En un enfrentamiento impresionante que tuvo a los aficionados al borde de sus asientos, Brad Vaughan logró una victoria espectacular para BJR en la emocionante final de Super2 celebrada en Adelaide. Este triunfo marcó un hito significativo para el equipo, ya que fue su primera victoria en Super2 desde el triunfo de Chris Pither en las calles de Townsville en 2014. La atmósfera era eléctrica mientras Vaughan luchaba ferozmente con Cameron McLeod, con apenas medio segundo separando a los dos pilotos después de una intensa carrera de 24 vueltas.
La actuación de Vaughan fue nada menos que estelar; mostró una habilidad y determinación notables durante el duelo a lo largo de la carrera contra McLeod. La acción se desató desde el principio, con ambos pilotos compitiendo agresivamente por la supremacía, intercambiando posiciones y luchando por cada centímetro en la pista. Lochie Dalton, compañero de equipo de Vaughan, mostró una impresionante compostura mientras lograba defenderse de la incesante persecución del campeón reinante Rylan Gray, asegurando un tercer lugar en el podio tras una dura batalla.

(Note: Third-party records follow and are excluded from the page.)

(* ===== verification/ClientHandler.v ===== *)
(** * [order_entry/oe_client_handler.cpp]: sessions, order ids and responses

    The handler keeps the sessions of the logged-in clients, gives every
    accepted order an exchange order id, forwards requests to the matching
    engine's queue and writes the engine's responses to the client's socket.
    The two queues are lists, sockets are numbers, and what happens to them is
    a log of events. *)
From Stdlib Require Import Init.Byte Strings.String.
From S2P Require Import Prelude Protocol Validator.

(** ** The handler's data *)

Record session_info := mk_session {
  session_id : Z;
  si_client_id : Z;
  last_seq_num : Z;
  exch_seq_num : Z;
}.

Record user_info := mk_user {
  ui_username : string;
  ui_password : string;
  ui_client_id : Z;
}.

Record open_order := mk_open { oo_exch_order_id : Z; oo_symbol : Z }.

Record exch_order := mk_exch { eo_client_id : Z; eo_order_id : Z }.

#[global] Instance session_info_eq_dec : EqDecision session_info.
Proof. solve_decision. Defined.
#[global] Instance open_order_eq_dec : EqDecision open_order.
Proof. solve_decision. Defined.
#[global] Instance exch_order_eq_dec : EqDecision exch_order.
Proof. solve_decision. Defined.

(** ** What the environment decides

    [::send] and [::write] accept some bytes or fail; [again] stands for
    [EAGAIN] (the same number as [EWOULDBLOCK] on Linux). *)
Inductive io_result :=
  | sent (n : Z)
  | again
  | not_a_socket
  | failed.

Inductive io_event :=
  | Wrote (fd : Z) (bs : list byte)
  | Shutdown (fd : Z)
  | Closed (fd : Z).

#[global] Instance io_result_eq_dec : EqDecision io_result.
Proof. solve_decision. Defined.
#[global] Instance io_event_eq_dec : EqDecision io_event.
Proof. solve_decision. Defined.

(** The answers may differ from call to call: every question of the handler is
    numbered.  [hw_walk] is the order in which a range-based [for] visits an
    [unordered_map]; [hw_fuel] bounds the attempts to send one message that the
    model follows. *)
Class HandlerWorld := {
  hw_clock : nat → Z;
  hw_random : nat → Z;
  hw_send : nat → Z → list byte → io_result;
  hw_write : nat → Z → list byte → io_result;
  hw_walk : nat → gmap Z open_order → list (Z * open_order);
  hw_walk_perm : ∀ n m, hw_walk n m ≡ₚ map_to_list m;
  hw_fuel : nat;
}.

(** The symbols of the validator and the users' file. *)
Class HandlerConfig := {
  hc_symbols : gmap Z symbol_definition;
  hc_users : gmap string user_info;
}.

(** A counting clock, sockets that take whatever they are given. *)
#[refine] Definition calm_handler_world : HandlerWorld := {|
  hw_clock := λ n, Z.of_nat n;
  hw_random := λ n, Z.of_nat n;
  hw_send := λ _ _ b, sent (Z.of_nat (length b));
  hw_write := λ _ _ b, sent (Z.of_nat (length b));
  hw_walk := λ _ m, map_to_list m;
  hw_fuel := 60;
|}.
Proof. done. Defined.

(** [std::string(p, strnlen(p, n))] of an [n]-byte array. *)
Fixpoint c_string (bs : list byte) : string :=
  match bs with
  | [] => EmptyString
  | b :: bs => if decide (b = x00) then EmptyString else String (Ascii.ascii_of_byte b) (c_string bs)
  end.

(** [strncpy(dst, s, n)]: the array's bytes, filled up with zeros. *)
Definition strncpy (n : nat) (s : string) : list byte := resize n x00 (String.list_byte_of_string s).

Module ClientHandler.

Record t := mk {
  sock_to_session_info : gmap Z session_info;
  client_to_sock_fd : gmap Z Z;
  client_to_open_orders : gmap Z (gmap Z open_order);
  exch_to_client_orders : gmap Z exch_order;
  to_matching_engine : list oe.oe_payload;
  from_matching_engine : list oe.oe_payload;
  calls : nat;
  io : list io_event;
}.

Definition initial : t := mk ∅ ∅ ∅ ∅ [] [] 0 [].

Definition on_sessions (f : gmap Z session_info → gmap Z session_info) (h : t) : t :=
  mk (f (sock_to_session_info h)) (client_to_sock_fd h) (client_to_open_orders h) (exch_to_client_orders h)
    (to_matching_engine h) (from_matching_engine h) (calls h) (io h).
Definition on_socks (f : gmap Z Z → gmap Z Z) (h : t) : t :=
  mk (sock_to_session_info h) (f (client_to_sock_fd h)) (client_to_open_orders h) (exch_to_client_orders h)
    (to_matching_engine h) (from_matching_engine h) (calls h) (io h).
Definition on_open_orders (f : gmap Z (gmap Z open_order) → gmap Z (gmap Z open_order)) (h : t) : t :=
  mk (sock_to_session_info h) (client_to_sock_fd h) (f (client_to_open_orders h)) (exch_to_client_orders h)
    (to_matching_engine h) (from_matching_engine h) (calls h) (io h).
Definition on_exch_orders (f : gmap Z exch_order → gmap Z exch_order) (h : t) : t :=
  mk (sock_to_session_info h) (client_to_sock_fd h) (client_to_open_orders h) (f (exch_to_client_orders h))
    (to_matching_engine h) (from_matching_engine h) (calls h) (io h).
Definition add_to_engine (ps : list oe.oe_payload) (h : t) : t :=
  mk (sock_to_session_info h) (client_to_sock_fd h) (client_to_open_orders h) (exch_to_client_orders h)
    (to_matching_engine h ++ ps) (from_matching_engine h) (calls h) (io h).
Definition set_from_engine (q : list oe.oe_payload) (h : t) : t :=
  mk (sock_to_session_info h) (client_to_sock_fd h) (client_to_open_orders h) (exch_to_client_orders h)
    (to_matching_engine h) q (calls h) (io h).
Definition count_call (h : t) : t :=
  mk (sock_to_session_info h) (client_to_sock_fd h) (client_to_open_orders h) (exch_to_client_orders h)
    (to_matching_engine h) (from_matching_engine h) (S (calls h)) (io h).
Definition add_io (es : list io_event) (h : t) : t :=
  mk (sock_to_session_info h) (client_to_sock_fd h) (client_to_open_orders h) (exch_to_client_orders h)
    (to_matching_engine h) (from_matching_engine h) (calls h) (io h ++ es).

(** [client_to_open_orders[c]]: an entry is made when there is none. *)
Definition on_orders_of (c : Z) (f : gmap Z open_order → gmap Z open_order) : t → t :=
  on_open_orders (λ m, <[c := f (default ∅ (m !! c))]> m).

(** [session_info.exch_seq_num++], and the assignment to [last_seq_num]. *)
Definition bump_exch_seq_num (s : session_info) : session_info :=
  mk_session (session_id s) (si_client_id s) (last_seq_num s) (u32 (exch_seq_num s + 1)).
Definition set_last_seq_num (n : Z) (s : session_info) : session_info :=
  mk_session (session_id s) (si_client_id s) n (exch_seq_num s).

Section ops.
Context `{HW : HandlerWorld} `{HC : HandlerConfig}.
Abbreviation HM := (M t).

(** A question to the environment. *)
Definition ask {A} (f : nat → A) : HM A :=
  n ← gets calls;
  modify count_call;;
  mret (f n).

Definition nanotime : HM Z := ts ← ask hw_clock; mret (clock_nanotime ts).

Definition record_io (fd : Z) (b : list byte) (r : io_result) : HM io_result :=
  match r with
  | sent n => modify (add_io [Wrote fd (take (Z.to_nat n) b)])
  | _ => mret tt
  end;;
  mret r.

Definition send (fd : Z) (b : list byte) : HM io_result := r ← ask (λ n, hw_send n fd b); record_io fd b r.
Definition write (fd : Z) (b : list byte) : HM io_result := r ← ask (λ n, hw_write n fd b); record_io fd b r.

(** [shutdown(fd, SHUT_RDWR); close(fd);] *)
Definition shutdown_close (fd : Z) : HM unit := modify (add_io [Shutdown fd; Closed fd]).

La carrera no estuvo exenta de drama. El comodín estadounidense Jesse Love demostró su destreza al realizar una escalada impresionante del puesto 21 al 14, cautivando a los espectadores con sus atrevidos adelantamientos. Mientras tanto, Cody Bucher enfrentó un contratiempo desafortunado, perdiéndose el inicio debido a problemas con la dirección asistida de su Eggleston Commodore, una amarga decepción que lo dejó al margen desde el principio.

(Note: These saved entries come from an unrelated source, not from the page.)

(** ** Property *)

(** C2 ([exchange_never_stuck]): in every state the two threads can reach ([ps] are
    the requests served so far), whatever clients send: the broker's turn serves
    the whole queue and answers every request in it, in order, unless the
    network refuses a packet or two orders were accepted at calls of [nanotime]
    that returned the same value, so that the second one's id is already in the
    book; and an event at the handler is handled unless a socket is never ready
    again.  No request is for an unlisted symbol, no ladder is corrupted, no
    division by zero, dangling pointer or missing client is met. *)
Theorem exchange_never_stuck (HW : HandlerWorld) (HC : HandlerConfig) (BW : BrokerWorld) symbols ps rs s e :
  symbols_ok hc_symbols → dom hc_symbols = list_to_set (sym_symbol <$> symbols) → history symbols ps rs s →
  (let '(r, b') := MatchingEngineBroker.process (ex_engine s) in
   r = Ret tt ∧ served_all (ex_engine s) b' ∨ r = Throw send_failed ∨
   r = Throw order_exists ∧ id_tie (ex_handler s) (ps ++ MatchingEngineBroker.from_client (ex_engine s))) ∧
  ((run_event e (ex_handler s)).1 = Ret tt ∨ (run_event e (ex_handler s)).1 = Throw out_of_fuel).
Proof.
  intros Hs Hd Hist. split; [by eapply history_process|].
  pose proof (run_event_fine Hs e (ex_handler s)) as H. destruct (run_event e _) as [[[]|ex] h]; [by left|right].
  simpl. f_equal. by eapply H.
Qed.

Section witness.
#[local] Existing Instance calm_handler_world.
#[local] Existing Instance demo_config.
#[local] Existing Instance calm_broker_world.

(** Two clients log in and trade. *)
Definition demo_handler : ClientHandler.t := (run_events (take 4 demo_events) ClientHandler.initial).2.
Definition demo_exchange : exchange :=
  mk_exchange demo_handler (ex_engine (start exchange_symbols)).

A medida que la carrera avanzaba, la tensión se intensificaba. Vaughan y McLeod luchaban ferozmente, codo a codo a través del desafiante Senna Chicane. El dúo rebotó sobre los bordillos, con Vaughan emergiendo al frente, pero el campeón reinante McLeod no iba a rendirse fácilmente. Apuntó a un gran movimiento en la Curva 9, desesperado por recuperar la delantera, pero un costoso bloqueo lo hizo desviarse, dejándolo en la parte trasera del grupo mientras Vaughan avanzaba con una ventaja que resultaría crucial.
El caos no terminó ahí. El garaje de Tickford experimentó su propia parte de tumulto cuando los compañeros de equipo Goodall y Gray chocaron en la Curva 5. Gray logró navegar la situación, manteniendo el quinto lugar, mientras Goodall se encontraba envuelto en una feroz batalla con Stewart. Más atrás, Love ejecutó una atrevida maniobra de tres coches en la Curva 9 que lo impulsó al top 15, mostrando su destreza al volante en medio de la feroz competencia.
A medida que las vueltas disminuían, Morris, que había mantenido el cuarto lugar, se encontró bajo asedio de Gray en la Vuelta 7. El campeón hizo contacto con Morris, forzándolo a ceder su posición, lo que abrió las compuertas para que Stewart y Goodall se unieran a la refriega. El drama se intensificó cuando Goodall, en un intento de acercarse a Stewart, calculó mal una curva y chocó fuertemente contra la pared interior, eliminándolo de la carrera y enviando ondas de choque a través del equipo Tickford.
Con la carrera llegando a su fin, una intervención tardía del Safety Car preparó el escenario para un emocionante sprint hacia la meta. Vaughan, mostrando nervios de acero, mantuvo su liderazgo con McLeod respirándole en la nuca. Los últimos minutos de la carrera vieron una guerra total por las posiciones, con Dalton y Gray luchando ferozmente por el tercer lugar, mientras Stewart también entraba en la mezcla, haciendo de este un final emocionante que dejó a los aficionados sin aliento.
A medida que la bandera a cuadros ondeaba, Vaughan emergió victorioso, su triunfo un testimonio de su habilidad y tenacidad en una carrera llena de drama, emoción y feroz competencia. La final de Super2 en Adelaide será recordada no solo por la notable victoria de Vaughan, sino también por las emociones de alto octanaje que mantuvieron a todos cautivados hasta el mismo final.